TC09603 - [2025] UKFTT 00931 (TC)
First-tier Tribunal (Tax Chamber)

TC09603 - [2025] UKFTT 00931 (TC)

Fecha: 30-Jul-2025

The parties’ submissions

The parties’ submissions

28.

Turning then to what it was that the Respondents decided in the denial letters, Mr Way said that the Respondents had given two reasons for denying the claims Those were that:

(1)

first, no VAT had been charged because, at the time when the supplies took place, both the Appellant and the Suppliers accepted that the supplies were exempt; and

(2)

secondly, no VAT invoices had been raised.

29.

The reference to the decision in Zipvit was relevant to the first of the above reasons. Mr Way said that the decision in Zipvit was technically not part of the reasons for the Respondents’ refusal, as such, although he accepted that the reference to the decision could colour the interpretation of what it was that the Respondents were deciding.

30.

He observed that both of the reasons set out in paragraph 28 above related to matters of fact and not of law.

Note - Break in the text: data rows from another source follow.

Lemma add_step env frames o :
  env_rel env frames -> o <> 0 -> has_room (locals env) ->
  exists r env' frames', on_locals (Add (local_ref_cookie env) o) env = EnvOk r env' /\
    spec_new o frames r frames' /\ env_rel env' frames'.
Proof.
  intros Hrel Ho Hroom. pose proof (rel_ok _ _ Hrel) as Hok. pose proof (rel_kind _ _ Hrel) as Ekl.
  destruct (rel_top _ _ Hrel) as (m & rest & -> & Hm & Hrest).
  destruct (rel_cookie _ _ Hrel) as (Hc & Hmax & Hd).
  destruct (Add_ok _ _ _ o Hok Ho Hroom) as (t' & i & s & E & Ha & Hok').
  pose proof (irt_table _ _ Hok') as Ht'. pose proof (top_bound _ Ht') as Hb'.
  pose proof (max_bound _ Ht') as Hm'.
  pose proof Ha as (Hi & [Ek _] & Hs & Hr & Hsi & Hcase & Hkeep & _).
  assert (EncodeIndirectRef (kind_ (locals env)) i s = iref_of t' i) as Er
    by (unfold iref_of; by rewrite Ek, Hsi).
  rewrite Er in E. eexists _, _, _. split; [by apply on_locals_ok|]. split.
  - apply spec_new_ref; [done| |].
    + assert (0 < iref_of t' i); [|lia].
      apply EncodeIndirectRef_nonzero; [lia|by rewrite Hsi|apply Ht'].
    + apply eq_None_not_Some. intros [o' H]. apply (rel_lookup _ _ _ _ Hrel) in H.
      destruct H as (j & Hj & E' & Hoj & Hno). rewrite <- Er in E'. unfold iref_of in E'.
      apply EncodeIndirectRef_inj in E' as [<- _]; [|lia|done|lia|].
      * destruct Hcase as [[-> ?]|(? & Hz & ?)]; [lia|congruence].
      * apply serial_at_range; [apply Hok|lia].
  - split; [exact Hok'|simpl; congruence|]. simpl. constructor.
    + eapply added_seg_rel; try done; lia.
    + eapply seg_rels_ext; [done|done| |done]. intros j Hj. apply Hkeep; lia.
Qed.

(** Removing a reference. *)
Lemma removed_seg_rel t t' prev i m :
  table_ok t -> 0 <= prev -> segment_state_ t <= max_entries_ t -> prev <= i < segment_state_ t ->
  removed t t' prev i -> seg_rel t (prev, segment_state_ t) m ->
  seg_rel t' (prev, segment_state_ t') (delete (iref_of t i) m).
Proof.
  intros Ht Hp Hmax Hi (Hb & [Ek _] & Hz & Hsi & Hkeep & Hdead) Hm r o. simpl.
  assert (forall j, 0 <= j -> j <> i -> iref_of t' j = iref_of t j) as Hir.
  { intros j H1 H2. unfold iref_of. by rewrite Ek, (proj2 (Hkeep j H1 H2)). }
  rewrite lookup_delete_Some, (Hm r o). simpl. split.
  - intros [Hne (j & Hj & -> & Ho & Hno)]. exists j.
    assert (j <> i) by (by intros ->). rewrite (proj1 (Hkeep j ltac:(lia) ltac:(lia))), Hir by lia.
    split_and!; try done; [lia|]. destruct (Z.lt_ge_cases j (segment_state_ t')); [done|].
    exfalso. apply Hno. rewrite <- Ho, <- (proj1 (Hkeep j ltac:(lia) ltac:(lia))). apply Hdead. lia.
  - intros (j & Hj & -> & Ho & Hno). assert (j <> i) by (intros ->; congruence).
    rewrite Hir by lia. rewrite (proj1 (Hkeep j ltac:(lia) ltac:(lia))) in Ho. split.
    + intros E. apply iref_of_inj in E; [lia|done|lia..].
    + exists j. split_and!; done || lia.
Qed.

(** A table with the same live part holds the same frames. *)
Lemma rel_same_live env frames t' :
  env_rel env frames -> irt_ok t' (env_bases env) -> same_live (locals env) t' ->
  env_rel (with_locals env t') frames.
Proof.
  intros Hrel Hok' (Es & Ek & Hsame). split; [done|simpl; rewrite Ek; apply Hrel|].
  cbn [locals with_locals]. rewrite Es.
  eapply seg_rels_ext; [apply Hrel|done|done|apply Hrel].
Qed.

Lemma rel_recovered env frames :
  env_rel env frames ->
  env_rel (with_locals env (recovered (locals env) (local_ref_cookie env))) frames.
Proof. intros Hrel. apply rel_same_live; [done|apply recovered_irt_ok, Hrel|done]. Qed.

Lemma rel_grown env frames t' :
  env_rel env frames -> grown (locals env) t' -> env_rel (with_locals env t') frames.
Proof.
  intros Hrel Hg. apply rel_same_live; [done|by eapply grown_irt_ok; [apply Hrel|]|].
  destruct (rel_cookie _ _ Hrel) as (_ & Hm & _). destruct Hg as (_ & -> & _ & Hsame).
  split_and!; [done..|]. intros j Hj. apply Hsame. lia.
Qed.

The Respondents had expressed no view, either in the denial letters (or, for that matter, in the review conclusion letter), on whether the supplies were exempt or taxable.

31.

The question of what decision the Respondents had made was a “short point of law or construction” on which the FTT “has before it all the evidence necessary for the proper determination of the question” (see First De Sales at paragraph [33(vii)]). It was therefore suitable for summary determination in this application.

32.

In response, Mr Brown said that the first reason given for denying the claims was effectively a decision to the effect that the supplies in question were exempt and not taxable. After all, the agreements between the Appellant and the Suppliers had provided that the payments made by the Appellant were inclusive of VAT. As such, the only way in which those payments could not have included an amount in respect of VAT would have been that the supplies were exempt.